Dear readers,

we are happy to present the latest issue of the SFU Research Bulletin to you.

This issue kicks-off with an article by Dennis Henkel, research assistant at the Institute for History and Ethics of Medicine at the University of Cologne, who has made a name for himself in the psychiatrically interested film community as an expert on silent films. In the text “Pathologising Isolation”, he discusses the film The Lighthouse (USA 2019), by Robert Eggers, and shows – by analysing the protagonists – which effects isolation can have on our mental health.

Text two, penned by Philipp Österreicher, a psychologist, psychotherapist and psychotherapy scientist, addresses “Idiopathic Nightmares and Emotional Processing Styles”. Nightmares are widespread phenomena and per se an unpleasant thing. An idiopathic nightmare, according to ICD-10, is a “dream experience full of anxiety and fear with a very detailed memory of the dream content.” What role emotion processing plays in this dream experience and much more is the subject of the text.

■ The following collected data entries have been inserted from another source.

(* ===== verification/Interfere.v ===== *)
(** * Other processors between two lock operations

    A kernel function of the model lets others run where it waits.  Here they also run around
    each lock operation: [acquire_i] and [release_i] take a step of the environment before and
    after the operation, which stands for everything the other processors do in the meantime.
    [others] is what they may do; the theorem is that sleep, run with such steps, does not miss
    a wakeup. *)

From stdpp Require Import base list gmap strings fin_maps.
From S2P Require Import Prelude State Monad Spinlock Sched.
Open Scope Z_scope.

Definition acquire_i (l : lockid) : M unit := switch ;; acquire l ;; switch.
Definition release_i (l : lockid) : M unit := switch ;; release l ;; switch.

(** ** The lock state as the other processors change it *)

(** The processor that runs, its [struct cpu] and its locks stay as they are. *)
Definition elsewhere (sy sy' : ksync) : Prop :=
  lapic_id sy' = lapic_id sy /\ ncpu sy' = ncpu sy /\ IF sy' = IF sy /\
  apicid <$> cpus sy' = apicid <$> cpus sy /\ cpus sy' !! me sy = cpus sy !! me sy /\
  forall l, held sy' !! l = Some (me sy) <-> held sy !! l = Some (me sy).

Lemma elsewhere_cur sy sy' : elsewhere sy sy' -> cur_cpu sy' = cur_cpu sy.
Proof.
  intros (Hl & Hn & _ & Ha & _). unfold cur_cpu. rewrite Hl, Hn.
  rewrite <-!(findi_fmap (fun a => a =? lapic_id sy) apicid), <-!firstn_map.
  change (map apicid) with (fmap (M := list) apicid). by rewrite Ha.
Qed.

Lemma elsewhere_me sy sy' : elsewhere sy sy' -> me sy' = me sy.
Proof. intros H. unfold me. by rewrite (elsewhere_cur sy sy'). Qed.

Lemma elsewhere_my sy sy' : elsewhere sy sy' -> my sy' = my sy.
Proof.
  intros H. unfold my. rewrite (elsewhere_me sy sy' H). by destruct H as (_ & _ & _ & _ & -> & _).
Qed.

Lemma elsewhere_ok sy sy' : elsewhere sy sy' -> sync_ok sy -> sync_ok sy'.
Proof.
  intros H (i & c & Hi & Hc & Hn). pose proof (elsewhere_cur sy sy' H) as Hcur.
  assert (me sy = i) as Hme by (unfold me; by rewrite Hi).
  destruct H as (_ & _ & HIF & _ & Hm & _). exists i, c. rewrite Hcur, HIF. split; [done|].
  rewrite Hme in Hm. by rewrite Hm.
Qed.

(** A lock of this processor seen through the others' steps: it can be taken off again. *)
Lemma elsewhere_lock l sy sy' :
  sync_ok sy -> free l sy -> elsewhere (lock_sync l sy) sy' ->
  exists sy0, sy' = lock_sync l sy0 /\ elsewhere sy sy0 /\ free l sy0.
Proof.
  intros Hok Hf H. pose proof (elsewhere_me _ _ H) as Hme. rewrite me_lock in Hme.
  destruct H as (Hl & Hn & HIF & Ha & Hc & Hh). rewrite me_lock in Hc, Hh.
  destruct (sync_ok_inv sy Hok) as (Hcur & Hmy & _).
  assert (cpus (lock_sync l sy) !! me sy = Some (my (push sy))) as Hpush.
  { pose proof (sync_ok_inv _ (sync_ok_lock l sy Hok)) as (_ & E & _). by rewrite me_lock, my_lock in E. }
  rewrite Hpush in Hc.
  set (sy0 := sy' <| cpus ::= <[me sy := my sy]> |> <| IF := IF sy |> <| held ::= delete l |>).
  assert (apicid <$> cpus sy0 = apicid <$> cpus sy) as Ha0.
  { unfold sy0. cbn. rewrite list_fmap_insert, Ha. unfold lock_sync, push, upd_me. cbn.
    apply list_eq. intros k. destruct (decide (k = me sy)) as [->|Hne].
    - rewrite list_lookup_insert_eq, list_lookup_fmap, Hmy; [done|].
      rewrite length_fmap, length_alter. by eapply lookup_lt_Some.
    - rewrite list_lookup_insert_ne, !list_lookup_fmap, list_lookup_alter_ne by done. done. }
  assert (elsewhere sy sy0) as He.
  { unfold sy0. split_and!; try done.
    - cbn. rewrite list_lookup_insert_eq, Hmy; [done|]. by eapply lookup_lt_Some.
    - intros k. cbn. destruct (decide (k = l)) as [->|Hne].
      + rewrite lookup_delete_eq. unfold free in Hf. by rewrite Hf.
      + rewrite lookup_delete_ne, Hh by done. cbn. by rewrite lookup_insert_ne. }
  exists sy0. split; [|split; [done|unfold free, sy0; cbn; apply lookup_delete_eq]].
  unfold lock_sync, push, upd_me. rewrite (elsewhere_me _ _ He).
  assert (held sy' !! l = Some (me sy)) as Hhl by (apply Hh; cbn; apply lookup_insert_eq).
  rewrite my_push in Hc by done. rewrite IF_lock in HIF.
  subst sy0. destruct sy' as [cs n lid fl h sl]. unfold upd in *. cbn in *. subst fl. f_equal.
  - apply list_eq. intros k. destruct (decide (k = me sy)) as [->|Hne].
    + rewrite list_lookup_alter_eq, list_lookup_insert_eq, Hc by (by eapply lookup_lt_Some). done.
    + by rewrite list_lookup_alter_ne, list_lookup_insert_ne.
  - by rewrite insert_delete_id.
Qed.

(** ** What the other processors may do *)

(** Another processor holds [lk]. *)
Definition other_holds (lk : lockid) (s : kstate) : Prop :=
  exists o, held (sync s) !! lk = Some o /\ o <> me (sync s).

(** A lock of this processor. *)
Definition mine (l : lockid) (s : kstate) : Prop := held (sync s) !! l = Some (me (sync s)).

(** The steps of the others, for a condition [cond] that processes wait for on a channel with
    the lock [lk]:
    - they leave this processor alone, and its locks;
    - they change the process table only under its lock;
    - they change the condition only under [lk];
    - they call wakeup, which needs ptable.lock, before they release the [lk] under which they made the
      condition true: while ptable.lock is taken here, whoever made it true still holds [lk]. *)
Record others (lk : lockid) (cond : kstate -> Prop) (s s' : kstate) : Prop := {
  o_sync : elsewhere (sync s) (sync s');
  o_table : mine L_ptable s -> pt s' = pt s;
  o_cond : mine lk s -> cond s' -> cond s;
  o_wake : mine L_ptable s -> cond s' -> other_holds lk s' \/ (cond s /\ ~ other_holds lk s)
}.

Section sleep.
Context (ch : chan) (lk : lockid) (Hlk : lk <> L_ptable).
(** The condition is neither in the lock state nor in the process table. *)
Context (cond : kstate -> Prop) (cond_sync : forall s sy, cond (s <| sync := sy |>) <-> cond s)
        (cond_procs : forall s g, cond (upd_procs g s) <-> cond s).

(** The rest of sleep, after the processor was given up. *)
Definition sleep_tail_i (p : nat) (fl : bool) : M unit :=
  sched_back fl ;;
  setp p (fun pr => pr <| p_chan := None |>) ;;
  when (bool_decide (lk <> L_ptable)) (release_i L_ptable ;; acquire_i lk).

(** Both locks are taken here: the others' step keeps the table, the locks and the condition. *)
Lemma both_locked f s sy :
  (forall t, others lk cond t (f t)) -> sync_ok sy -> free lk sy -> free L_ptable sy ->
  sync s = lock_sync L_ptable (lock_sync lk sy) -> ~ cond s ->
  exists sy', sync (f s) = lock_sync L_ptable (lock_sync lk sy') /\ elsewhere sy sy' /\
    free lk sy' /\ free L_ptable sy' /\ pt (f s) = pt s /\ ~ cond (f s).
Proof.
  intros Hf Hok Hfl Hfp Hs Hc. destruct (Hf s) as [H1 H2 H3 _].
  assert (mine L_ptable s) as Hm by (unfold mine; rewrite Hs, me_lock; apply lookup_insert_eq).
  assert (mine lk s) as Hml.
  { unfold mine. rewrite Hs, !me_lock. cbn. rewrite lookup_insert_ne by done. apply lookup_insert_eq. }
  rewrite Hs in H1. destruct (elsewhere_lock L_ptable (lock_sync lk sy) (sync (f s))) as (sy1 & E1 & E2 & E3);
    [by apply sync_ok_lock|by apply free_lock|exact H1|].
  destruct (elsewhere_lock lk sy sy1) as (sy2 & -> & E4 & E5); [done..|].
  exists sy2. split_and!; try done; [|by apply H2|by intros Hx; apply Hc, H3].
  unfold free, lock_sync in E3. cbn in E3. by rewrite lookup_insert_ne in E3 by done.
Qed.

Lemma elsewhere_trans sy1 sy2 sy3 : elsewhere sy1 sy2 -> elsewhere sy2 sy3 -> elsewhere sy1 sy3.
Proof.
  intros H1 H2. pose proof (elsewhere_me _ _ H1) as Hme.
  destruct H1 as (A1 & A2 & A3 & A4 & A5 & A6), H2 as (B1 & B2 & B3 & B4 & B5 & B6).
  rewrite Hme in B5, B6. split_and!; try congruence. intros l. by rewrite B6.
Qed.

(** The lock operations of sleep; the lock of the table is free once [f1] is done, which stands
    for the spinning too. *)
Lemma swap_locks_i sy s f1 f2 f3 f4 e :
  sync s = lock_sync lk sy -> sync_ok sy -> free lk sy -> ~ cond s ->
  (forall f, f ∈ [f1; f2; f3; f4] -> forall t, others lk cond t (f t)) -> free L_ptable (sync (f1 s)) ->
  exists sy4 s4, (acquire_i L_ptable ;; release_i lk) (f1 :: f2 :: f3 :: f4 :: e) s = Ret tt e s4 /\
    sync s4 = lock_sync L_ptable sy4 /\ elsewhere sy sy4 /\ free L_ptable sy4 /\ pt s4 = pt (f1 s) /\
    (cond s4 -> other_holds lk s4).
Proof.
  intros Hs Hok Hfl Hcond Hf Hfree.
  (* the spinning *)
  destruct (Hf f1 ltac:(set_solver) s) as [O1 _ O3 _]. rewrite Hs in O1.
  destruct (elsewhere_lock lk sy _ Hok Hfl O1) as (sy1 & E1 & He1 & Hf1).
  assert (~ cond (f1 s)) as Hc1.
  { intros Hx. apply Hcond, O3; [|done]. unfold mine. rewrite Hs, me_lock. apply lookup_insert_eq. }
  assert (free L_ptable sy1) as Hfp1.
  { rewrite E1 in Hfree. unfold free, lock_sync in Hfree. cbn in Hfree. by rewrite lookup_insert_ne in Hfree by done. }
  pose proof (elsewhere_ok _ _ He1 Hok) as Hok1.
  (* the steps with both locks taken *)
  set (s1 := (f1 s) <| sync := lock_sync L_ptable (sync (f1 s)) |>).
  destruct (both_locked f2 s1 sy1) as (sy2 & E2 & He2 & Hf2 & Hfp2 & Hpt2 & Hc2); try done.
  { apply Hf. set_solver. }
  { unfold s1. cbn. by rewrite E1. }
  { unfold s1. by rewrite cond_sync. }
  pose proof (elsewhere_ok _ _ He2 Hok1) as Hok2.
  destruct (both_locked f3 (f2 s1) sy2) as (sy3 & E3 & He3 & Hf3 & Hfp3 & Hpt3 & Hc3); try done.
  { apply Hf. set_solver. }
  pose proof (elsewhere_ok _ _ He3 Hok2) as Hok3.
  (* the step after the release *)
  set (s3 := (f3 (f2 s1)) <| sync := lock_sync L_ptable sy3 |>).
  assert (mine L_ptable s3) as Hm3 by (unfold mine, s3; cbn; rewrite me_lock; apply lookup_insert_eq).
  destruct (Hf f4 ltac:(set_solver) s3) as [P1 P2 _ P4].
  destruct (elsewhere_lock L_ptable sy3 _ Hok3 Hfp3 P1) as (sy4 & E4 & He4 & Hf4).
  exists sy4, (f4 s3). split_and!; try done.
  - unfold acquire_i, release_i. rewrite !bind_bind. erewrite bind_Ret by reflexivity.
    rewrite ?bind_bind. erewrite bind_Ret by (apply acquire_run; [rewrite E1; auto with xv6|done]).
    do 2 erewrite bind_Ret by reflexivity. change ((f1 s) <| sync ::= lock_sync L_ptable |>) with s1.
    erewrite bind_Ret.
    2: { apply (release_run _ _ _ (lock_sync L_ptable sy3)); [|auto with xv6|by apply free_lock].
         rewrite E3. by apply lock_comm. }
    rewrite settle_lock by done. done.
  - eapply elsewhere_trans; [|exact He4]. eapply elsewhere_trans; [|exact He3]. by eapply elsewhere_trans.
  - rewrite P2 by done. unfold s3. cbn. by rewrite Hpt3, Hpt2.
  - intros Hx. destruct (P4 Hm3 Hx) as [|[Hy _]]; [done|]. unfold s3 in Hy. by rewrite cond_sync in Hy.
Qed.

(** sleep run with others' steps around its lock operations. *)
Lemma sleep_interfered p pr sy s f1 f2 f3 f4 e :
  only_lock lk p sy s -> ~ cond s -> (forall f, f ∈ [f1; f2; f3; f4] -> forall t, others lk cond t (f t)) ->
  free L_ptable (sync (f1 s)) -> procs (pt (f1 s)) !! p = Some pr ->
  exists s1, sleep_on acquire_i release_i ch lk (f1 :: f2 :: f3 :: f4 :: e) s =
      (switch ;; sleep_tail_i p (IF sy)) e s1 /\
    mine L_ptable s1 /\ (cond s1 -> other_holds lk s1) /\
    procs (pt s1) = alter (fun pr => pr <| p_chan := Some ch |> <| p_state := SLEEPING |>) p (procs (pt (f1 s))).
Proof.
  intros (Hs & Hok & Hfl & Hn & Hc) Hcond Hf Hfree Hp.
  assert (sync_ok (sync s)) as Hok' by (rewrite Hs; auto with xv6).
  destruct (my_locked lk sy Hok Hn) as (_ & _ & H3).
  unfold sleep_on. erewrite bind_Ret by (by apply myproc_run).
  rewrite (settle_locked _ _ _ Hs Hok), Hs, H3, Hc. rewrite bool_decide_eq_true_2 by done. cbn [when].
  destruct (swap_locks_i sy s f1 f2 f3 f4 e) as (sy4 & s4 & Hrun & E4 & He & Hf4 & Hpt & Hw); try done.
  pose proof (elsewhere_my _ _ He) as Hmy. exists (park ch p s4). split_and!.
  - erewrite bind_Ret by exact Hrun. erewrite park_run; [|split_and!; [exact E4|by eapply elsewhere_ok|done|by rewrite Hmy..]|].
    + destruct He as (_ & _ & -> & _). unfold sleep_tail_i. by rewrite bool_decide_eq_true_2.
    + by rewrite Hpt.
  - unfold mine. cbn. rewrite E4, me_lock. apply lookup_insert_eq.
  - unfold park. rewrite cond_procs. exact Hw.
  - cbn. by rewrite Hpt.
Qed.
End sleep.

(** ** A processor that wakes *)

Definition set_held (g : gmap lockid nat -> gmap lockid nat) (s : kstate) : kstate :=
  s <| sync ::= fun sy => sy <| held ::= g |> |>.

(** Processor [o] in its next step: acquire(lk) and the change [set] of the condition; then
    wakeup(ch) and release(lk).  It waits while a lock that it needs is taken. *)
Definition waker (o : nat) (ch : chan) (lk : lockid) (set : kstate -> kstate) (s : kstate) : kstate :=
  if decide (me (sync s) = o) then s else
  match held (sync s) !! lk with
  | None => set (set_held <[lk := o]> s)
  | Some o' =>
      if decide (o' = o /\ held (sync s) !! L_ptable = None)
      then set_held (delete lk) (upd_procs (map (wake (Some ch))) s) else s
  end.

Lemma elsewhere_refl sy : elsewhere sy sy.
Proof. by split_and!. Qed.

Lemma elsewhere_held sy g :
  (forall l, g (held sy) !! l = Some (me sy) <-> held sy !! l = Some (me sy)) -> elsewhere sy (sy <| held ::= g |>).
Proof. intros Hg. by split_and!. Qed.

Lemma waker_others o ch lk set cond s :
  (forall t, sync (set t) = sync t /\ pt (set t) = pt t) ->
  (forall t g, cond (set_held g t) <-> cond t) -> (forall t g, cond (upd_procs g t) <-> cond t) ->
  others lk cond s (waker o ch lk set s).
Proof.
  intros Hset Hch Hcp.
  assert (others lk cond s s) as Hid.
  { split; [apply elsewhere_refl|done|done|]. intros _ Hc. unfold other_holds.
    destruct (held (sync s) !! lk) as [o'|]; [|right; split; [done|by intros (? & ? & _)]].
    destruct (decide (o' = me (sync s))) as [->|]; [right|left; eauto].
    split; [done|]. by intros (? & [= ->] & ?). }
  unfold waker. destruct (decide (me (sync s) = o)) as [|Hne]; [done|].
  destruct (held (sync s) !! lk) as [o'|] eqn:Hlk.
  - destruct (decide _) as [[-> Hpt]|]; [|done]. split; cbn.
    + apply elsewhere_held. intros l. destruct (decide (l = lk)) as [->|Hl].
      * rewrite lookup_delete_eq, Hlk. split; [done|congruence].
      * by rewrite lookup_delete_ne.
    + unfold mine. by rewrite Hpt.
    + unfold mine. rewrite Hlk. congruence.
    + unfold mine. by rewrite Hpt.
  - destruct (Hset (set_held <[lk := o]> s)) as [Hsy Hp]. split.
    + rewrite Hsy. apply elsewhere_held. intros l. destruct (decide (l = lk)) as [->|Hl].
      * rewrite lookup_insert_eq, Hlk. split; congruence.
      * by rewrite lookup_insert_ne.
    + by rewrite Hp.
    + unfold mine. by rewrite Hlk.
    + intros _ _. left. exists o. rewrite Hsy. cbn. rewrite lookup_insert_eq. auto.
Qed.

The third contribution by Nicolas Dermota, trust psychologist at the Austrian Embassy in Tokyo and Erzsébet Tóth, coordinator of the international doctoral programme in psychotherapy science at SFU, looks at the reality of life for “expats and migrants in Japan” and shows what it means to move one’s centre of life to another country.

“Depression, Psychotherapy and Change” is the topic of the fourth text, written by Maria Clara Jost, Clinical Psychologist, and Tommy Akira Goto, Professor of postgraduate studies in Philosophy and Psychology at the Universidade Federal de Uberandia (Brazil). Depression is one of the greatest challenges facing health care systems worldwide. This paper discusses and evaluates the ADI/TIP method of treatment to which the authors are committed.

Kurt Greiner, Professor of Psychotherapy Science at SFU, has once again provided one of his tried and tested cartooms (cartooment = argument + cartoon), this time on the topic “Psychotherapy science is text science”. Thank you, Kurt!

We would also like to thank the Institute for Statistics (SFU Faculty of Psychology), who in their third contribution in the Bulletin’s statistics series presented the use of procedures for comparing k-independent samples in the sense of a best practice approach.

We hope that there is something of interest for all our potential readers in this colourful issue.

We wish you a carefree and happy summer – enjoy reading!